Fuel-cell technology is proven and the new, all-electric Honda Clarity is being offered for lease (only) in southern California this year. It is powered only by a fuel cell stack.
As for whether hydrogen-has (H2) injection into the intake manifold of IC engines really is valid for improving efficiency, there are a lot of web sites that reek of snake-oil salesmanship. Promises of up to 60 percent better gas mileage are made. My reservation was not whether H2 injection actually improves gasoline combustion at least some, but whether there is a net energy gain because of the energy required to make the H2 to begin with, especially with on-board H2 reforming or electrolysis.
Setting aside the web sites selling plans for such systems, it turns out that H2 on-board generation is in fact energy efficient. The increased engine power and fuel efficiency is not gained from burning the H2 instead of gasoline. Adding H2 to the fuel-air mixture increases the flame temperature, enables a higher compression ratio and, most significantly, enables the engine to run with greater efficiency on a much leaner fuel-air mixture. All these things combine to improve fuel economy quite a bit.
But only in engines designed for H2 injection. Retrofitting a car with an H2 system gives some benefit, but not a lot, and one auto forum member who tried it pretty much concluded its maintenance and aggravation were more trouble than they were worth.

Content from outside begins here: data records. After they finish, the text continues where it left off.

Lemma product_ones items : apply_op id rho (OProduct ((fun _ => 1) <$> items)) (ev <$> items) = foldr f_mul f_one (ev <$> items).
Proof. induction items as [|i items IH]; [done|]. cbn in *. rewrite IH, exp_1. done. Qed.

Lemma Add_ok inputs items : operands linCombOp inputs items -> inputs <> [] -> yields (Symbolic.Add blake2b inputs) (foldr f_add f_zero (ev <$> items)).
Proof.
  intros (Hi & Hs & Hw) Hne. destruct (into_no_nil _ _ Hi) as [Hn _]. unfold Symbolic.Add.
  replace (negb (zlen inputs =? 0)) with true by (destruct inputs; [done|]; unfold zlen; cbn [length]; lia). rewrite Hn, Hi. cbn [assert_ mbind outcome_bind]. rewrite deref_Some.
  cbn [mbind outcome_bind]. destruct (NewLinComb_ok blake2b rho S HS items ((fun _ => 1) <$> items)) as (e & -> & Hv & He); [by rewrite length_fmap|by apply ones_items_ok|].
  exists e. split_and!; [done|done|]. by rewrite He, lincomb_ones.
Qed.

Lemma Mul_ok inputs items : operands productOp inputs items -> inputs <> [] -> yields (Symbolic.Mul blake2b inputs) (foldr f_mul f_one (ev <$> items)).
Proof.
  intros (Hi & Hs & Hw) Hne. destruct (into_no_nil _ _ Hi) as [Hn _]. unfold Symbolic.Mul.
  replace (negb (zlen inputs =? 0)) with true by (destruct inputs; [done|]; unfold zlen; cbn [length]; lia). rewrite Hn, Hi. cbn [assert_ mbind outcome_bind]. rewrite deref_Some.
  cbn [mbind outcome_bind]. destruct (NewProduct_ok blake2b rho S HS items ((fun _ => 1) <$> items)) as (e & -> & Hv & He); [by rewrite length_fmap|by apply ones_items_ok|].
  exists e. split_and!; [done|done|]. by rewrite He, product_ones.
Qed.

(** One item with one coefficient. *)
Lemma single_items_ok op (e : expr) k : S e -> coeff_for op k -> Z.abs k * item_weight op e < 2 ^ 63 -> items_ok S op (zip [e] [k]).
Proof. intros He Hk Hw. split_and!; [by constructor..|]. cbn [zip zip_with]. rewrite items_weight_cons. cbn [items_weight foldr fst snd]. lia. Qed.

Lemma expr_Pow_ok (e : expr) n : S e -> 0 <= n -> n < 2 ^ 63 -> n * item_weight productOp e < 2 ^ 63 -> yields (expr_Pow sort (Some e) n) (f_exp (ev e) n).
Proof.
  intros He Hn Hn' Hw. unfold expr_Pow, AssertValid. rewrite (Validate_ok blake2b) by (by apply (nc_valid _ _ _ HS)). cbn [mbind outcome_bind].
  destruct (NewProduct_ok blake2b rho S HS [e] [n]) as (r & -> & Hv & Hr); [done|apply single_items_ok; [done|split; [unfold in_int|]; lia|rewrite Z.abs_eq; lia]|].
  exists r. split_and!; [done|done|]. rewrite Hr. cbn. ring.
Qed.

Lemma sub_items_ok (a : expr) bs :
  Forall S (a :: bs) -> foldr (fun e acc => item_weight linCombOp e + acc) 0 (a :: bs) < 2 ^ 63 -> items_ok S linCombOp (zip (a :: bs) (1 :: ((fun _ => -1) <$> bs))).
Proof.
  intros Hs Hw. assert (zip (a :: bs) (1 :: ((fun _ => -1) <$> bs)) = (a, 1) :: ((fun e => (e, -1)) <$> bs)) as -> by (cbn; f_equal; clear; induction bs as [|i bs IH]; cbn; [done|]; by rewrite <- IH).
  assert (items_weight linCombOp ((fun e => (e, -1)) <$> bs) = foldr (fun e acc => item_weight linCombOp e + acc) 0 bs) as Ew.
  { clear. induction bs as [|i bs IH]; [done|]. rewrite fmap_cons, items_weight_cons, IH. cbn [foldr fst snd]. lia. }
  unfold items_ok. rewrite items_weight_cons, !fmap_cons, <- !list_fmap_compose. cbn [fst snd]. cbn [foldr] in Hw. split_and!; [|constructor|lia].
  - apply Forall_cons in Hs as [? ?]. constructor; [done|]. by rewrite list_fmap_id.
  - split; [unfold in_int|]; cbn; lia.
  - apply Forall_fmap, Forall_true. intros e. split; [unfold in_int; cbn; lia|done].
Qed.

Lemma Sub_ok a bs ia ibs :
  operands linCombOp (a :: bs) (ia :: ibs) -> yields (Symbolic.Sub blake2b a bs) (f_sub (ev ia) (foldr f_add f_zero (ev <$> ibs))).
Proof.
  intros (Hi & Hs & Hw). pose proof (into_no_nil _ _ Hi) as [Hn Hl]. unfold Symbolic.Sub, intoExprSlice in *. cbn [mapM_] in Hi.
  destruct (intoExpr blake2b a) as [ea|[]|] eqn:Ea; cbn [mbind outcome_bind] in Hi; try discriminate.
  destruct (mapM_ (intoExpr blake2b) bs) as [es|[]|] eqn:Eb; cbn [mbind outcome_bind] in Hi; try discriminate.
  replace (match a with ANil => true | _ => false end) with false by (by destruct a). cbn [orb doesContainNil existsb mbind outcome_bind].
  injection Hi as -> ->. pose proof (deref_Some (ia :: ibs)) as Ed. unfold fmap in Ed. cbn [list_fmap] in Ed. rewrite Ed. cbn [mbind outcome_bind].
  assert ((fun _ : any => -1) <$> bs = (fun _ => -1) <$> ibs) as ->. { injection Hl as Hl. rewrite !(const_fmap _ _ (-1)) by done. by rewrite Hl. }
  destruct (NewLinComb_ok blake2b rho S HS (ia :: ibs) (1 :: ((fun _ => -1) <$> ibs))) as (e & -> & Hv & He); [cbn; by rewrite length_fmap|by apply sub_items_ok|].
  exists e. split_and!; [done|done|]. rewrite He. clear -H1. cbn. rewrite int64_1.
  assert (foldr f_add f_zero (zip_with (fun v k => f_mul (f_int64 k) v) (ev <$> ibs) ((fun _ => -1) <$> ibs)) = f_neg (foldr f_add f_zero (ev <$> ibs))) as E.
  { induction ibs as [|i ibs IH]; cbn; [ring|]. cbn in IH. rewrite IH, int64_m1. ring. }
  cbn in E. rewrite E. ring.
Qed.
End Arithmetic.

Note that there is no violation of the laws of thermodynamics here. The improved efficiency does not come from burning the H2, but from H2's catalytic effect on the gasoline's combustion. The energy gained from burning the H2 is less than the energy it took to electrolyze or reform it, but the energy gained from improved gasoline efficiency is more than the energy required to make the H2. And the net energy gotten from the gasoline is still less than the energy it took nature to make the oil to begin with.
Now, on to plasma-drive cars.
Using a magnetic and electrical reaction to break down the fuel molecules into their elemental state, the PICC creates a plasma, which burns super efficiently and cleanly!
Italics original. The site claims its system can improve gas-engine efficiency by up to nine times. Their test car, they claim, improved from 22 mpg to almost 200 mpg.
I actually laughed aloud when I read that. Yet as it turns out, gas-plasma engines may be a near-term reality after all. That from no less authority than the Los Alamos National Laboratory, which says that Plasma combustion technology could dramatically improve fuel efficiency.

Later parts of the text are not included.